Post-marketing surveillance is critical for medical devices, especially given the limited amount of information gathered in pre-marketing research. However, monitoring for medical device injury reports started only in 2014 in India, and only from 13 centres across the country, with little reporting, if any from the major metropolises. The ICIJ counted just 556 injury reports in India in 2018, most from the smaller centres (16). And at least until 2014, the CDSCO did not even track international device recalls.
In the case of the Johnson & Johnson hip implant, the company renewed registration for its toxic implant even after it was withdrawn in Australia in 2009. And though the product was withdrawn worldwide in 2010, the CDSCO cancelled its licence only in 2012, and issued a medical device alert on ASR implants only in 2013 (17).
Though the company was required to register and track each implant, details were available of only some 1,200 of the 4,700 people who had received an ASR hip implant. The remaining 3,500 patients must somehow be traced and followed for implant-related injuries.
The ICIJ and other reports confirm our worst fears about technologies in medical practice in India. Medical devices are approved without proper evaluation. They are marketed and used unethically. There is almost no follow-up of medical devices for adverse events. If at all a device such as an implant is withdrawn, patients may never learn of it. And finally, mechanisms for compensation for injury are weak.
There are, of course, instances of regulatory bodies acting in the public’s interest. One such example is the inclusion of stents in the National List of Essential Medicines and bringing them under price control. In the case of J&J’s faulty stents, the court has responded, though less forcefully, to demands for compensation. Such actions have been prompted by a strong civil society movement. However, none of the players in the medical devices market – from medical professional to manufacturer – has faced substantive regulatory action.
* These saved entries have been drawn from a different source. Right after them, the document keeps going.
(** X10 on the two-clause sample and its clauses swapped. *)
Lemma IntrinsicGas_order_witness :
  IntrinsicGas TxGas ClauseGas ClauseGasContractCreation TxDataZeroGas
               TxDataNonZeroGas (mkTx unsigned empty_cache)
  = IntrinsicGas TxGas ClauseGas ClauseGasContractCreation TxDataZeroGas
                 TxDataNonZeroGas
                 (mkTx (mkBody x27 1 blockRef [call; create] x80 21000 None [] [])
                       empty_cache) /\
  dataGas TxDataZeroGas TxDataNonZeroGas [x01; x00]
  = dataGas TxDataZeroGas TxDataNonZeroGas [x00; x01].
Proof.
  destruct (IntrinsicGas_order_independent
              TxGas ClauseGas ClauseGasContractCreation TxDataZeroGas
              TxDataNonZeroGas sample_constants_ok) as [Hclauses Hdata].
  split.
  - apply Hclauses.
    + repeat constructor; zdecide.
    + apply perm_swap.
  - apply Hdata; [zdecide | apply perm_swap].
Defined.

(** X11 on the one-clause sample and the two-clause sample. *)
Lemma IntrinsicGas_shape_witness :
  exists g, IntrinsicGas TxGas ClauseGas ClauseGasContractCreation
                         TxDataZeroGas TxDataNonZeroGas
                         (mkTx only_create empty_cache) = (g, None) /\
            g <= 5000 + (3 * 4 + 2 * 68 + 48000) + (1 * 4 + 1 * 68 + 16000).
Proof.
  assert (Hlen : Forall (data_len_ok) (Clauses (tx_body (mkTx only_create empty_cache))))
    by (repeat constructor; zdecide).
  destruct (IntrinsicGas_result_shape
              TxGas ClauseGas ClauseGasContractCreation TxDataZeroGas
              TxDataNonZeroGas sample_constants_ok
              (mkTx only_create empty_cache) Hlen) as [_ Hmore].
  destruct (Hmore (mkTx unsigned empty_cache) call
              (5000 + (3 * 4 + 2 * 68 + 48000) + (1 * 4 + 1 * 68 + 16000)))
    as (g & Hg & _ & Hle).
  - discriminate.
  - reflexivity.
  - zdecide.
  - reflexivity.
  - exists g. split; [exact Hg | exact Hle].
Defined.

(** X12 on the sample without clauses and a plain transfer. *)
Lemma IntrinsicGas_default_witness :
  IntrinsicGas TxGas ClauseGas ClauseGasContractCreation TxDataZeroGas
               TxDataNonZeroGas (mkTx no_clauses empty_cache)
  = IntrinsicGas TxGas ClauseGas ClauseGasContractCreation TxDataZeroGas
                 TxDataNonZeroGas
                 (mkTx (mkBody x27 2 blockRef
                               [mkClause (Some (repeat x11 20)) 9 []]
                               x00 21000 None [] [])
                       empty_cache).
Proof.
  destruct (IntrinsicGas_no_clause_as_plain_call
              TxGas ClauseGas ClauseGasContractCreation TxDataZeroGas
              TxDataNonZeroGas (mkTx no_clauses empty_cache)
              (mkTx (mkBody x27 2 blockRef
                            [mkClause (Some (repeat x11 20)) 9 []]
                            x00 21000 None [] [])
                    empty_cache)
              (mkClause (Some (repeat x11 20)) 9 []) (repeat x11 20)
              sample_constants_ok eq_refl eq_refl eq_refl eq_refl)
    as [Hsame _].
  exact Hsame.
Defined.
The medical devices we use are woven into the fabric of our lives. It is imperative that devices be approved based on a rational and transparent system of evaluation. Regulators must ensure long-term monitoring of all implants for adverse events; respond promptly to reports of injuries of device failures; take action against violations by medical professionals and others, and ensure compensation for harm. The voices of implant victims and civil society organisations are loud and clear.
I thank Malini Aisola of the All India Drug Action Network for her comments and corrections on an earlier draft.